Sunday, August 7, 2011

Daniela Elza's Review of Robert Martens "Poltergeist"

This first appeared on Daniela's website Strange Places. Re-printed with permission.

I just finished reading Robert Marten’s chap book Poltergeist (published by Lipstick Press, 2011). I had the opportunity to listen to Robert read from Poletrgeist at the Harrison Hot Springs Arts Festival, where we ended up performing in the same show.

After I put the book down I found it circling around my head. Echoes calling me back to contemplate what was stirred, what was raised. The Poltergiest became my own history haunting my present. (As if I needed more encouragement.) And the doors of my wardrobe, or shall I say wordrobe started to rattle.

I found a shared space with the stories told, the way Robert weaves the present and the past. There were even moments that remind me of instances in my travel poems. Of layers, of juxtapositions. That was spooky. But, really, more joyful to find a sensibility which resonates, one that is not afraid of time
travel. Or raising things up…

(Aside: I was also reminded how during the time I lived in Bulgaria poltergeist stories were a staple. I worked with a producer on a documentary about a family who drew media attention for having a poltergeist in their house. I am a skeptic by nature, but when the carpet flipped and the washing machine stood on its edge and no rationalizing or reasoning could help me, I started to listen. (Then I contrast that with my life here in North America. How often do you hear people sharing stories of ghosts and poltergeists?)) That too is spooky.

Though the book begins with

i don’t like to tell
 this story, i sd, &
 sipped my coffee
 black, because people
 will think i’m
 crazy, & i smiled,
 but maybe, i sd,
 maybe i should write
 a poem about it,
 sure why not, she
 sd, because they
 think you’re crazy
 for writing poems
 anyway

Robert does tell the stories through his poem. As he goes through Childhood, Rome, Barcelona, Ukraine etc. He tells them well using the tools of poetry to enhance the story, the moment, and its significance.

I loved it when the children in Sunday School ask their teacher: “will there be cougars in heaven?” The urgency of their questions, the curiosity of their young minds, challenging the adult world, the rigid ideologies that it gets wrapped in.

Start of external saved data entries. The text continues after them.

(** C22: A callback resolves only the flow that started it.  In every interleaving
    of flows, requests, timers and cancellations, a flow that returned a callback
    returned the query of a request to the server that named this flow (its path
    and its state, when these contain no NUL byte); that request resolved no other
    flow. *)
Theorem desktop_returns c r u :
  desktopReachable c -> r ∈ returned (world c) -> rResult r = Ok u ->
  exists req, req ∈ requests (world c) /\ u = callbackURL (rRedirectURI r) (qRawQuery req) /\
    (ContainsByte (rPath r) (ascii_of_nat 0) = false ->
     ContainsByte (stateFromURL (rTarget r)) (ascii_of_nat 0) = false ->
     qPath req = rPath r /\ Values_Get (queryOf (qRawQuery req)) "state" = stateFromURL (rTarget r)) /\
    (forall r', r' ∈ returned (world c) -> qResolved req = Some (rFlow r') -> r' = r) /\
    qResolved req = Some (rFlow r).
Proof. apply desktop_returned. Qed.

(** C23: The server is up while a flow waits for its callback, and an idle server is
    about to be closed: unless the broker is being changed, a goroutine of a
    pending timer is still to run. *)
Theorem desktop_server c :
  desktopReachable c ->
  (waiters (world c) <> ∅ -> server (world c) = true) /\
  (owner c !! mu = None -> server (world c) = true -> waiters (world c) = ∅ ->
   exists id t p, live (world c) id /\ pool c !! t = Some p /\ ~ done_prog p).
Proof.
  intros Hc. apply desktopReachable_ok in Hc as [own Hok]. split; [apply (inv_server _ (ok_inv _ _ Hok))|].
  intros Ho Hs Hw. rewrite <- (ok_mutex _ _ Hok mu eq_refl) in Ho.
  destruct (ok_linv _ _ Hok mu eq_refl Ho) as [_ Hx]. destruct (Hx Hs Hw) as [id Hid].
  destruct (proj2 (ok_role _ _ Hok (timerRole id) eq_refl)) as [t Ht].
  { cbn. apply bool_decide_eq_true_2. destruct Hid as [-> | ->]; eauto. }
  destruct (ok_owner _ _ Hok _ _ Ht) as [p Hp]. exists id, t, p. split; [done|]. split; [done|].
  destruct (ok_pool _ _ Hok _ _ Hp) as (H & HE & Hwp). destruct p; cbn; try tauto. intros _.
  specialize (Hwp _ (rely_refl desktop_laws _ _) (ok_inv _ _ Hok) (own_held _ _ _ _ Hok HE)).
  cbn in Hwp. unfold finished in Hwp. apply HE in Ht. set_solver.
Qed.

(** The address a goroutine is binding, the waiter it is sending to. *)
Definition listens {X} (q : desktopQuery X) : option string :=
  match q with QListen addr => Some addr | _ => None end.
Definition sends {X} (q : desktopQuery X) : option nat :=
  match q with QSend p => Some p | _ => None end.

(** What the broker does while it waits.  The mutex is only held for binding an
    address of this handler; a matched request hands its callback to an empty
    channel, so that its goroutine never blocks. *)
Theorem desktop_waits c t X (q : desktopQuery X) r k :
  desktopReachable c -> pool c !! t = Some (Ask q r k) ->
  (owner c !! mu = Some t <-> is_Some (listens q)) /\
  (forall addr, listens q = Some addr -> addr ∈ addrs cfg) /\
  (forall p, sends q = Some p -> exists ch, chans (world c) !! p = Some ch /\ cBuf ch = None).
Proof.
  intros Hc%desktopReachable_ok Hp. destruct (asking_pre desktop_laws _ _ _ _ _ _ Hc Hp) as (H & Hpre & _ & Hm).
  rewrite <- (Hm mu eq_refl). clear Hm Hp k r.
  destruct q; cbn in *; (split; [split|split]); try (by intros []); naive_solver.
Qed.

Do you hear your poltergiest rattling in your words, in your house, in your bones? Listen.

1 comment:

Franci Louann said...

How delightful to find this - Robert & Daniela are two of my favourite poets...

I'll read with Daniela this afternoon & hope to read with Robert again some day...

Lipstick Press is not publishing books now

Dear Poets Sorry to let you know we have not been publishing chapbooks since 2010. We did some online publishing - mainly for social iss...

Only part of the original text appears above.